Every year at the NamesCon domain name conference, ROTD (Right of the Dot) holds a live domain name auction. This year they’ve picked 641 premium domain names to run in the auction–only the best from that list will be auctioned off live at the event this year in Las Vegas. The domain names are currently up for auction at Namejet, who is listing the domains. You can bid on them right now, right here. Some have a reserve price, but others don’t. At a minimum bid of $300, there are definitely some good buys to be had.
I took some time to analyze the whole entire list of domains up for auction, and learned a lot about the names on the list. You may be just looking at the list and find one that fits your niche and your business or a business you’d like to start. After all, that’s how Warren got started in the Bobbleheads business, buy purchasing Bobbleheads.com at a live domain name auction. But me, being the SEO and domainer that I am, decided to look at the other side of each domain on this list–the hidden side, so to speak. I am the original inventor and creator of Verified Domains, a service that performs complete background checks on domain names. So I thought I’d put this Namescon domain name auction list to the test:
How many of these domain names will pass a background check and due diligence? What I found was eye-opening. Let’s put it this way:
Just because it is a great domain name doesn’t mean that it’s a clean, usable domain name.
Granted, all domain names can usually be cleaned up and are usable domain names. If a domain name has been trashed, burned, is banned, has spam associated with it, or has bad backlinks pointing to it, those all can be cleaned up. But it can take a LOT OF WORK and man hours to clean a domain name and make it usable again. But usable, I mean you’ll be able to put content on it, build a website, use it for ecommerce, the search engines will rank pages on it, and it’s not on email blacklists, for example. What I recommend is that you do a complete background check on a domain name before you buy it to fully understand what you’re getting into. That’s if you’re actually going to buy the domain name and put a website on it. Generally speaking, if you are buying it for investment purposes, then you wouldn’t need to do that–but making sure the domain is clean anyway would help reassure the next buyer.
Results of My Analysis
As I mentioned, I took a look at all of the domains that are currently listed on the Namejet.com ROTD listing, which is 641 domain names. Of the 641 domain names, I ran them through my Verified Domains system, and 38 of the domain names did not pass the verification process. That means that those 38 domain names would not become verified by Verified Domains, they would not pass the domain name background check. Some of these 38 domain names are what I personally would call great domains. But based on the data that I’m looking at, about half of those 38 domain names would require hundreds of hours of manual work in order to make them “clean enough” and usable under normal circumstances. That means if you’re going to put a website on them and expect to use that domain name for any sort of business (other than parking the domain name).
That means that about 6 percent of the domain names up for auction would not pass a proper domain name background check. That is concerning to me.

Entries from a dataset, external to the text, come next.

Lemma bonus_loop_none (name : pystr) (keywords : list pystr) (z : Z) :
  existsb (fun keyword => contains name (lower keyword)) keywords = false ->
  fold_left (fun score keyword =>
               if bool_decide (lower keyword = name) || startswith name (lower keyword)
               then score + 2 else score)
            keywords z = z.
Proof.
  revert z. induction keywords as [| k ks IH]; intros z H; [reflexivity |].
  cbn in H. apply orb_false_iff in H as [Hk Hks]. cbn.
  destruct (bool_decide (lower k = name) || startswith name (lower k)) eqn:E.
  - exfalso. apply orb_true_iff in E as [E | E].
    + apply bool_decide_eq_true in E. rewrite E in Hk.
      rewrite (startswith_contains _ _ (startswith_refl name)) in Hk. discriminate.
    + rewrite (startswith_contains _ _ E) in Hk. discriminate.
  - now apply IH.
Qed.

Lemma count_loop_ge (name : pystr) (keywords : list pystr) (z : Z) :
  z <= fold_left (fun score keyword =>
                    if contains name (lower keyword) then score + 1 else score)
                 keywords z.
Proof.
  revert z. induction keywords as [| k ks IH]; intros z; cbn; [lia |].
  destruct (contains name (lower k)); [specialize (IH (z + 1)) | specialize (IH z)]; lia.
Qed.

Lemma count_loop_some (name : pystr) (keywords : list pystr) (z : Z) :
  existsb (fun keyword => contains name (lower keyword)) keywords = true ->
  z < fold_left (fun score keyword =>
                   if contains name (lower keyword) then score + 1 else score)
                keywords z.
Proof.
  revert z. induction keywords as [| k ks IH]; intros z H; [discriminate |].
  cbn in H. cbn. destruct (contains name (lower k)).
  - pose proof (count_loop_ge name ks (z + 1)). lia.
  - now apply IH.
Qed.

Lemma bonus_loop_ge (name : pystr) (keywords : list pystr) (z : Z) :
  z <= fold_left (fun score keyword =>
                    if bool_decide (lower keyword = name) || startswith name (lower keyword)
                    then score + 2 else score)
                 keywords z.
Proof.
  revert z. induction keywords as [| k ks IH]; intros z; cbn; [lia |].
  destruct (bool_decide (lower k = name) || startswith name (lower k));
    [specialize (IH (z + 2)) | specialize (IH z)]; lia.
Qed.

Lemma keyword_score_none (name : pystr) (keywords : list pystr) :
  existsb (fun keyword => contains name (lower keyword)) keywords = false ->
  keyword_score lower name keywords = 0.
Proof.
  intros H. unfold keyword_score. rewrite count_loop_none by assumption.
  now apply bonus_loop_none.
Qed.

Lemma keyword_score_some (name : pystr) (keywords : list pystr) :
  existsb (fun keyword => contains name (lower keyword)) keywords = true ->
  0 < keyword_score lower name keywords.
Proof.
  intros H. unfold keyword_score.
  pose proof (count_loop_some name keywords 0 H).
  pose proof (bonus_loop_ge name keywords
                (fold_left (fun score keyword =>
                              if contains name (lower keyword) then score + 1 else score)
                           keywords 0)).
  lia.
Qed.

Lemma keyword_score_nonneg (name : pystr) (keywords : list pystr) :
  0 <= keyword_score lower name keywords.
Proof.
  unfold keyword_score.
  pose proof (count_loop_ge name keywords 0).
  pose proof (bonus_loop_ge name keywords
                (fold_left (fun score keyword =>
                              if contains name (lower keyword) then score + 1 else score)
                           keywords 0)).
  lia.
Qed.

(** A positive keyword score needs a keyword, so the normalisation by the
    number of keywords never divides by zero. *)
Lemma keyword_score_pos_length (name : pystr) (keywords : list pystr) :
  0 < keyword_score lower name keywords -> keywords <> [].
Proof. intros H ->. cbn in H. lia. Qed.

Lemma classify_by_name_loop_skip (name : pystr) (i : industry) (info : industry_info)
    (rest : list (industry * industry_info)) (scores : list (industry * Q)) :
  existsb (fun keyword => contains name (lower keyword)) (keywords info) = false ->
  classify_by_name_loop lower name ((i, info) :: rest) scores =
  classify_by_name_loop lower name rest scores.
Proof. intros H. cbn [classify_by_name_loop]. now rewrite keyword_score_none. Qed.

Lemma classify_by_name_loop_hit (name : pystr) (i : industry) (info : industry_info)
    (rest : list (industry * industry_info)) (scores : list (industry * Q)) :
  existsb (fun keyword => contains name (lower keyword)) (keywords info) = true ->
  classify_by_name_loop lower name ((i, info) :: rest) scores =
  classify_by_name_loop lower name rest
    (assoc_set scores i
       (inject_Z (keyword_score lower name (keywords info))
        / inject_Z (Z.of_nat (length (keywords info))))%Q).
Proof.
  intros H. cbn [classify_by_name_loop].
  pose proof (keyword_score_some _ _ H) as Hpos.
  pose proof (keyword_score_pos_length _ _ Hpos) as Hlen.
  replace (keyword_score lower name (keywords info) >? 0) with true
    by (symmetry; apply Z.gtb_lt; lia).
  rewrite pydiv_Ok; [reflexivity |].
  destruct (keywords info); [congruence |].
  unfold Qeq. cbn [Qnum Qden inject_Z length]. lia.
Qed.

(** The name loop never raises. *)
Lemma classify_by_name_loop_Ok (name : pystr)
    (benchmarks : list (industry * industry_info)) (scores : list (industry * Q)) :
  exists name_scores, classify_by_name_loop lower name benchmarks scores = Ok name_scores.
Proof.
  revert scores. induction benchmarks as [| [i info] rest IH]; intros scores.
  - now exists scores.
  - destruct (existsb (fun keyword => contains name (lower keyword)) (keywords info))
      eqn:E.
    + rewrite classify_by_name_loop_hit by assumption. apply IH.
    + rewrite classify_by_name_loop_skip by assumption. apply IH.
Qed.

(** The classifier never raises: it ends at the default industry. *)
Lemma classify_Ok (stock_code : pystr) (company_name sw_industry : option pystr) :
  exists industry_id, classify lower stock_code company_name sw_industry = Ok industry_id.
Proof.
  unfold classify.
  destruct (match sw_industry with Some _ => _ | None => _ end); [eauto |].
  destruct (classify_by_stock_code stock_code); [eauto |].
  destruct company_name as [cname |]; [| eauto].
  destruct (str_truthy (Some cname)); [| eauto].
  unfold classify_by_name.
  destruct (classify_by_name_loop_Ok (lower cname) INDUSTRY_BENCHMARKS [])
    as [l ->].
  rewrite bind_Ok. destruct l; [eauto |]. cbn [py_max]. rewrite bind_Ok. eauto.
Qed.

Lemma get_industry_info_eq (i : industry) :
  get_industry_info i =
  match i with
  | technology => technology_info | manufacturing => manufacturing_info
  | construction => construction_info | retail => retail_info
  | finance => finance_info | real_estate => real_estate_info
  | consumer => consumer_info | energy => energy_info
  | utilities => utilities_info | telecom => telecom_info
  | transportation => transportation_info | materials => materials_info
  end.
Proof. destruct i; reflexivity. Qed.

(** When the keywords of the consumer industry are the only ones met in the
    name, the name loop records that industry alone. *)
Lemma classify_by_name_consumer (name : pystr) :
  mentions lower name consumer = true ->
  (forall i, i <> consumer -> mentions lower name i = false) ->
  exists q, classify_by_name lower name = Ok [(consumer, q)].
Proof.
  intros Hc Hothers. unfold mentions in Hc.
  assert (forall i, i <> consumer ->
            existsb (fun keyword => contains (lower name) (lower keyword))
                    (keywords (get_industry_info i)) = false) as Ho
    by exact Hothers.
  rewrite get_industry_info_eq in Hc.
  pose proof (Ho technology) as H1. pose proof (Ho manufacturing) as H2.
  pose proof (Ho construction) as H3. pose proof (Ho retail) as H4.
  pose proof (Ho finance) as H5. pose proof (Ho real_estate) as H6.
  pose proof (Ho energy) as H7. pose proof (Ho utilities) as H8.
  pose proof (Ho telecom) as H9. pose proof (Ho transportation) as H10.
  pose proof (Ho materials) as H11.
  rewrite get_industry_info_eq in H1, H2, H3, H4, H5, H6, H7, H8, H9, H10, H11.
  unfold classify_by_name, INDUSTRY_BENCHMARKS.
  rewrite !classify_by_name_loop_skip by auto using H1, H2, H3, H4, H5, H6 with congruence.
  rewrite classify_by_name_loop_hit by assumption.
  rewrite !classify_by_name_loop_skip by auto using H7, H8, H9, H10, H11 with congruence.
  eexists. reflexivity.
Qed.

(** C5 (as amended): with no sector tag, the code 688981 is classified as
    technology whatever the name; 601668 with the name of the example as
    construction; a code matching no prefix rule, example or pattern,
    with a name in which a consumer keyword occurs and no keyword of
    another industry does, as consumer; and such a code with an empty name
    as the default, manufacturing. *)
Theorem C5_classify_examples :
  (forall name, classify lower (u "688981") name None = Ok technology)
  /\ classify lower (u "601668") (Some (u "中国建筑")) None = Ok construction
  /\ (forall code name,
        classify_by_stock_code code = None -> name <> [] ->
        mentions lower name consumer = true ->
        (forall i, i <> consumer -> mentions lower name i = false) ->
        classify lower code (Some name) None = Ok consumer)
  /\ (forall code,
        classify_by_stock_code code = None ->
        classify lower code (Some []) None = Ok manufacturing).
Proof.
  split; [| split; [| split]].
  - intros name. unfold classify.
    replace (classify_by_stock_code (u "688981")) with (Some technology)
      by (vm_compute; reflexivity).
    reflexivity.
  - unfold classify.
    replace (classify_by_stock_code (u "601668")) with (Some construction)
      by (vm_compute; reflexivity).
    reflexivity.
  - intros code name Hcode Hname Hc Hothers. unfold classify. rewrite Hcode.
    destruct name as [| c name]; [congruence |]. cbn [str_truthy].
    destruct (classify_by_name_consumer (c :: name) Hc Hothers) as [q ->].
    reflexivity.
  - intros code Hcode. unfold classify. rewrite Hcode. reflexivity.
Qed.

End ClassifierProps.

Lemma C5_witness :
  classify ascii_lower (u "688981") (Some (u "中芯国际")) None
  = Ok IndustryBenchmarks.technology
  /\ classify ascii_lower (u "000123") (Some (u "泸州白酒")) None
     = Ok IndustryBenchmarks.consumer
  /\ classify ascii_lower (u "000123") (Some []) None
     = Ok IndustryBenchmarks.manufacturing.
Proof.
  destruct (C5_classify_examples ascii_lower) as (H1 & _ & H3 & H4).
  split; [apply H1 |]. split.
  - apply H3; [vm_compute; reflexivity | discriminate | vm_compute; reflexivity |].
    intros i Hi. destruct i; solve [vm_compute; reflexivity | congruence].
  - apply H4. vm_compute; reflexivity.
Defined.

(** C5 as stated fails for a name that also holds a keyword of another
    industry: the code 000123 matches no prefix rule, example or pattern,
    the name holds the consumer keyword 白酒, and the classifier returns
    finance, whose keyword 银行 starts the name. *)
Lemma C5_consumer_keyword_refuted :
  classify_by_stock_code (u "000123") = None
  /\ str_in (u "白酒") (IndustryBenchmarks.keywords IndustryBenchmarks.consumer_info)
     = true
  /\ contains (u "银行白酒") (u "白酒") = true
  /\ classify ascii_lower (u "000123") (Some (u "银行白酒")) None
     = Ok IndustryBenchmarks.finance
  /\ classify ascii_lower (u "000123") (Some (u "银行白酒")) None
     <> Ok IndustryBenchmarks.consumer.
Proof.
  split; [vm_compute; reflexivity |].
  split; [vm_compute; reflexivity |].
  split; [vm_compute; reflexivity |].
  split; [vm_compute; reflexivity |].
  intros H. vm_compute in H. discriminate H.
Qed.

Here are some other stats about the list of domain names. For obvious reasons, I’m not going to single out or name any of the domain names that would not pass a proper domain name background check or would not qualify for the Verified Domains guarantee.
- 6 percent would not pass a domain background check.
- The top 10 domains, based on number of backlinks, have over 48,000 backlinks. The top 5 have over 1 million backlinks each. The top domain has over 3.4 million backlinks.
- The top 10 domains, based on Majestic.com Trust Flow, have a Trust Flow of over 21, with the top domain name having a Trust Flow of 50.
- The 2nd best domain name, based on Trust Flow, has some great links. It has a Trust Flow of 30 and has over 124,000 backlinks.
- The top domain name based on the most referring unique domain names appears to be a typo domain.
- Most of the domain names that are on the list tend to be made up of English language words. However, 235 of the 641 domain names have links primarily from languages other than English. That’s 36 percent of the domain names on the list.
Even though there are some interesting issues present with 6 percent of the domain names on the list, there are still some great domain names on the list. Even the ones that don’t pass a background check are still great domains. The only thing I can say is “buyer beware”, if you buy a domain name, or plan on bidding on one, then you should perform a background check.
Buyer beware.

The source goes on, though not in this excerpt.